(* ===== verification/ScripMaster.v ===== *)
(** * The Dhan scrip master (class [_ScripMaster] of backend/app/brokers/dhan.py)

    The parsed contract list: symbol and segment to security id, real expiry and
    lot units, and the metadata of each row.  A row is what the csv reader yields,
    its cells by column name; dicts keep insertion order, as the resolver iterates
    them.  The download and the 24 hour refresh are not modelled. *)

From Stdlib Require Import ZArith Lia List Bool Ascii String.
From stdpp Require Import base list strings.
From S2P Require Import Prelude PyText PyFloat PyDecimal PyNum Records Enums Models Calendar.

(** ** Python dicts *)

Section Dict.
Context {K V : Type} `{EqDecision K}.

Definition dict_get (k : K) (d : list (K * V)) : option V :=
  snd <$> List.find (fun e => bool_decide (fst e = k)) d.

(** Assignment keeps the place of a key that is already there. *)
Fixpoint dict_set (k : K) (v : V) (d : list (K * V)) : list (K * V) :=
  match d with
  | [] => [(k, v)]
  | (k', v') :: d' => if bool_decide (k' = k) then (k, v) :: d' else (k', v') :: dict_set k v d'
  end.

Lemma dict_get_set k v d k' : dict_get k' (dict_set k v d) = if decide (k' = k) then Some v else dict_get k' d.
Proof.
  unfold dict_get. induction d as [|[a b] d IH]; simpl; [repeat case_bool_decide; case_decide; simplify_eq; done|].
  destruct (bool_decide (a = k)) eqn:E; simpl; repeat case_bool_decide; case_decide; simplify_eq; try done; by rewrite IH, ?decide_True, ?decide_False.
Qed.

Lemma dict_get_in k v d : dict_get k d = Some v -> In (k, v) d.
Proof.
  unfold dict_get. destruct (List.find _ d) as [[a b]|] eqn:E; simpl; [|done]. intros [= ->].
  apply find_some in E as [Hin Hk]. simpl in Hk. by apply bool_decide_eq_true in Hk as ->.
Qed.
End Dict.

(** ** Expiry dates *)

Definition two_digits : regex := Rep is_digit 1 (Some 2%nat) true.
Definition year_digits : regex := Rep is_digit 4 (Some 4%nat) true.
Definition day_digits : regex := Alt two_digits (Cat (Lit (L " ")) (Rep is_digit 1 (Some 1%nat) true)).
Definition is_letter (c : ascii) : bool := is_upper c || is_lower c.

(** [%Y-%m-%d], [%Y-%m-%d %H:%M:%S], [%d-%b-%Y] and [%d/%m/%Y]; groups 1, 2, 3
    are year, month and day. *)
Definition ISO_DATE : regex :=
  Cat (Grp 1 year_digits) (Cat (Lit (L "-")) (Cat (Grp 2 two_digits) (Cat (Lit (L "-")) (Grp 3 day_digits)))).
Definition FORMAT_ISO : regex := Cat ISO_DATE Eos.
Definition FORMAT_TIME : regex :=
  Cat ISO_DATE (Cat (Rep is_space 1 None true) (Cat (Grp 4 two_digits) (Cat (Lit (L ":"))
    (Cat (Grp 5 two_digits) (Cat (Lit (L ":")) (Cat (Grp 6 two_digits) Eos)))))).
Definition FORMAT_ABBR : regex :=
  Cat (Grp 3 day_digits) (Cat (Lit (L "-")) (Cat (Grp 2 (Rep is_letter 3 (Some 3%nat) true))
    (Cat (Lit (L "-")) (Cat (Grp 1 year_digits) Eos)))).
Definition FORMAT_SLASH : regex :=
  Cat (Grp 3 day_digits) (Cat (Lit (L "/")) (Cat (Grp 2 two_digits) (Cat (Lit (L "/")) (Cat (Grp 1 year_digits) Eos)))).

Fixpoint index_from (n : Z) (x : text) (l : list text) : option Z :=
  match l with
  | [] => None
  | y :: l' => if bool_decide (y = x) then Some n else index_from (n + 1) x l'
  end.

(** The number of a month name, as [_MONTHS] and [%b] read it. *)
Definition month_number (name : text) : option Z := index_from 1 name MONTH_NAMES.

Definition date_of (m : caps) (month : option Z) : option date :=
  match month with Some mo => ymd_ord (int_of (group 1 m)) mo (int_of (strip (group 3 m))) | None => None end.

(** One [datetime.strptime(raw, fmt).date()]; [None] for ValueError. *)
Definition strptime_iso (raw : text) : option date :=
  m ← re_match FORMAT_ISO raw; date_of m (Some (int_of (group 2 m))).
Definition strptime_time (raw : text) : option date :=
  m ← re_match FORMAT_TIME raw;
  if (int_of (group 4 m) <=? 23) && (int_of (group 5 m) <=? 59) && (int_of (group 6 m) <=? 61)
  then date_of m (Some (int_of (group 2 m))) else None.
Definition strptime_abbr (raw : text) : option date :=
  m ← re_match FORMAT_ABBR raw; date_of m (month_number (upper (group 2 m))).
Definition strptime_slash (raw : text) : option date :=
  m ← re_match FORMAT_SLASH raw; date_of m (Some (int_of (group 2 m))).

(** [_parse_expiry]: the first format that matches. *)
Definition parse_expiry (raw : string) : option date :=
  let raw := strip (L raw) in
  match raw with
  | [] => None
  | _ => union (strptime_iso raw) (union (strptime_time raw) (union (strptime_abbr raw) (strptime_slash raw)))
  end.

(** ** The master *)

Record ScripMeta : Type := {
  mt_security_id : string;
  mt_symbol : string;
  mt_segment : string;
  mt_instrument : string;
  mt_lot_size : option Z;
  mt_option_type : option string;
  mt_strike_price : option dec;
  mt_expiry_date : option date
}.

Record scrip_master : Type := {
  by_symbol : list ((string * string) * string);
  by_id : list (string * (string * string));
  lot_sizes : list (string * Z);
  metas : list (string * ScripMeta);
  expiry_by_symbol : list ((string * string) * date);
  excluded : list string
}.

#[export] Instance scrip_master_eta : Eta scrip_master := fun m =>
  {| by_symbol := by_symbol m; by_id := by_id m; lot_sizes := lot_sizes m; metas := metas m; expiry_by_symbol := expiry_by_symbol m;
     excluded := excluded m |}.

Definition empty_master : scrip_master :=
  {| by_symbol := []; by_id := []; lot_sizes := []; metas := []; expiry_by_symbol := []; excluded := [] |}.

Definition SEGMENT_FOR : list ((string * string) * string) :=
  [(("NSE", "E"), "NSE_EQ"); (("NSE", "D"), "NSE_FNO"); (("NSE", "I"), "IDX_I"); (("NSE", "C"), "NSE_CURRENCY");
   (("BSE", "E"), "BSE_EQ"); (("BSE", "D"), "BSE_FNO"); (("BSE", "I"), "IDX_I"); (("BSE", "C"), "BSE_CURRENCY");
   (("MCX", "M"), "MCX_COMM")]%string.

Definition canonical_segment (raw : string) : string :=
  let raw := str_upper (str_strip raw) in
  default raw (dict_get raw [("NSE", "NSE_EQ"); ("BSE", "BSE_EQ"); ("NFO", "NSE_FNO"); ("BFO", "BSE_FNO");
                             ("MCX", "MCX_COMM"); ("CDS", "NSE_CURRENCY")]%string).

Abbreviation csv_row := (list (string * string)).

(** The row by stripped upper-case column names; the last of two equal names wins. *)
Definition normalised (row : csv_row) : csv_row :=
  fold_left (fun d e => dict_set (str_upper (str_strip (fst e))) (str_strip (snd e)) d) row [].

Definition cell (row : csv_row) (name : string) : string := default ""%string (dict_get name row).

(** [a or b]. *)
Definition or_str (a b : string) : string := if String.eqb a "" then b else a.

Definition row_security_id (row : csv_row) : string := or_str (cell row "SEM_SMST_SECURITY_ID") (cell row "SECURITY_ID").
Definition row_trading_symbol (row : csv_row) : string :=
  or_str (cell row "SEM_TRADING_SYMBOL") (or_str (cell row "TRADING_SYMBOL") (cell row "SM_SYMBOL_NAME")).
Definition row_instrument (row : csv_row) : string := str_upper (cell row "SEM_INSTRUMENT_NAME").

Definition row_segment (row : csv_row) : string :=
  let exchange_code := str_upper (or_str (cell row "SEM_EXM_EXCH_ID") (or_str (cell row "EXCH_ID") (cell row "EXM_EXCH_ID"))) in
  match dict_get (exchange_code, str_upper (cell row "SEM_SEGMENT")) SEGMENT_FOR with
  | Some segment => segment
  | None => canonical_segment (or_str exchange_code "NSE_EQ")
  end.

(** [int(float(lot_str))]; [None] when it is not a number, an error when it is an
    infinity. *)
Definition row_lot_size (row : csv_row) : result exn (option Z) :=
  let lot_str := cell row "SEM_LOT_UNITS" in
  if String.eqb lot_str "" then Ok None
  else
    match float_of_string (L lot_str) with
    | None => Ok None
    | Some x => match int_of_json (JFloat x) with IntOk z => Ok (Some z) | IntValueError => Ok None | IntOverflow => Err OverflowError end
    end.

(** [_parse_strike]: a strike that is missing, zero or no finite number is none. *)
Definition parse_strike (raw : string) : option dec := d ← dec_of_text (L raw); if dpos d then Some d else None.

Definition OPTION_TYPES : list string := ["CE"; "PE"]%string.

Definition row_meta (row : csv_row) (lot : option Z) : ScripMeta :=
  let raw_option_type := str_upper (cell row "SEM_OPTION_TYPE") in
  let option_type := if one_of raw_option_type OPTION_TYPES then Some raw_option_type else None in
  {| mt_security_id := row_security_id row; mt_symbol := str_upper (row_trading_symbol row); mt_segment := row_segment row;
     mt_instrument := row_instrument row; mt_lot_size := lot; mt_option_type := option_type;
     mt_strike_price := _ ← option_type; parse_strike (cell row "SEM_STRIKE_PRICE");
     mt_expiry_date := _ ← option_type; parse_expiry (cell row "SEM_EXPIRY_DATE") |}.

(** Rows that never enter the master. *)
Definition skipped (exclude : list string) (row : csv_row) : bool :=
  String.eqb (row_security_id row) "" || String.eqb (row_trading_symbol row) ""
  || String.eqb (row_instrument row) "INDEX" || bool_decide (row_instrument row ∈ exclude).

Definition ingest (exclude : list string) (m : scrip_master) (raw : csv_row) : result exn scrip_master :=
  let row := normalised raw in
  if skipped exclude row then Ok m
  else
    let sec_id := row_security_id row in
    let k := (str_upper (row_trading_symbol row), row_segment row) in
    lot ← row_lot_size row;
    Ok (m <| by_symbol ::= dict_set k sec_id |>
          <| by_id ::= dict_set sec_id k |>
          <| metas ::= dict_set sec_id (row_meta row lot) |>
          <| expiry_by_symbol ::= fun d => match parse_expiry (cell row "SEM_EXPIRY_DATE") with Some e => dict_set k e d | None => d end |>
          <| lot_sizes ::= fun d => match lot with Some z => dict_set sec_id z d | None => d end |>).

Fixpoint ingest_all (exclude : list string) (m : scrip_master) (rows : list csv_row) : result exn scrip_master :=
  match rows with
  | [] => Ok m
  | r :: rows' => m' ← ingest exclude m r; ingest_all exclude m' rows'
  end.

(** [_parse]. *)
Definition parse_master (exclude : list string) (rows : list csv_row) : result exn scrip_master :=
  m ← ingest_all exclude empty_master rows; Ok (m <| excluded := exclude |>).

Definition EXCLUDED_INSTRUMENTS : list string := ["OPTSTK"; "OPTIDX"; "OPTFUT"; "OPTCUR"]%string.

(** [\d(?:\.\d+)?[-_]?(?:CE|PE)$] somewhere in the symbol. *)
Definition OPTION_SYMBOL : regex :=
  Cat (Rep is_digit 1 (Some 1%nat) true) (Cat (Alt (Cat (Lit (L ".")) (Rep is_digit 1 None true)) (Lit []))
    (Cat (Alt (Lit (L "-")) (Alt (Lit (L "_")) (Lit []))) (Cat (Alt (Lit (L "CE")) (Lit (L "PE"))) Eos))).

Fixpoint re_search (r : regex) (s : text) : bool :=
  match re_match r s with
  | Some _ => true
  | None => match s with [] => false | _ :: s' => re_search r s' end
  end.

(** ScripMasterFilteredError is a BrokerInvalidSymbolError. *)
Definition lookup_scrip (m : scrip_master) (symbol segment : string) : result exn (option string) :=
  let upper := str_upper symbol in
  match dict_get (upper, segment) (by_symbol m) with
  | Some hit => Ok (Some hit)
  | None => match excluded m with
            | [] => Ok None
            | _ => if re_search OPTION_SYMBOL (L upper) then Err (BrokerError BrokerInvalidSymbolError) else Ok None
            end
  end.

Definition expiry_for (m : scrip_master) (symbol segment : string) : option date :=
  dict_get (str_upper symbol, segment) (expiry_by_symbol m).

Definition reverse_scrip (m : scrip_master) (security_id : string) : option (string * string) := dict_get security_id (by_id m).

Definition meta_of (m : scrip_master) (security_id : string) : option ScripMeta := dict_get security_id (metas m).

Definition is_option_symbol (m : scrip_master) (security_id : string) : bool :=
  opt_is (fun s => opt_is (fun t => one_of t OPTION_TYPES) (mt_option_type s)) (meta_of m security_id).

Definition is_future_symbol (m : scrip_master) (security_id : string) : bool :=
  opt_is (fun s => String.prefix "FUT" (mt_instrument s)) (meta_of m security_id).

Definition lot_size_of (m : scrip_master) (security_id : string) : option Z := dict_get security_id (lot_sizes m).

........

*Exercise brief*. Nothing but an exact copy of the lines from the first one above through the line holding "lot units, and" should be returned.

*Solution to this problem*.
(* ===== verification/ScripMaster.v ===== *)
(** * The Dhan scrip master (class [_ScripMaster] of backend/app/brokers/dhan.py)

    The parsed contract list: symbol and segment to security id, real expiry and
    lot units, and the metadata of each row.  A row is what the csv reader yields,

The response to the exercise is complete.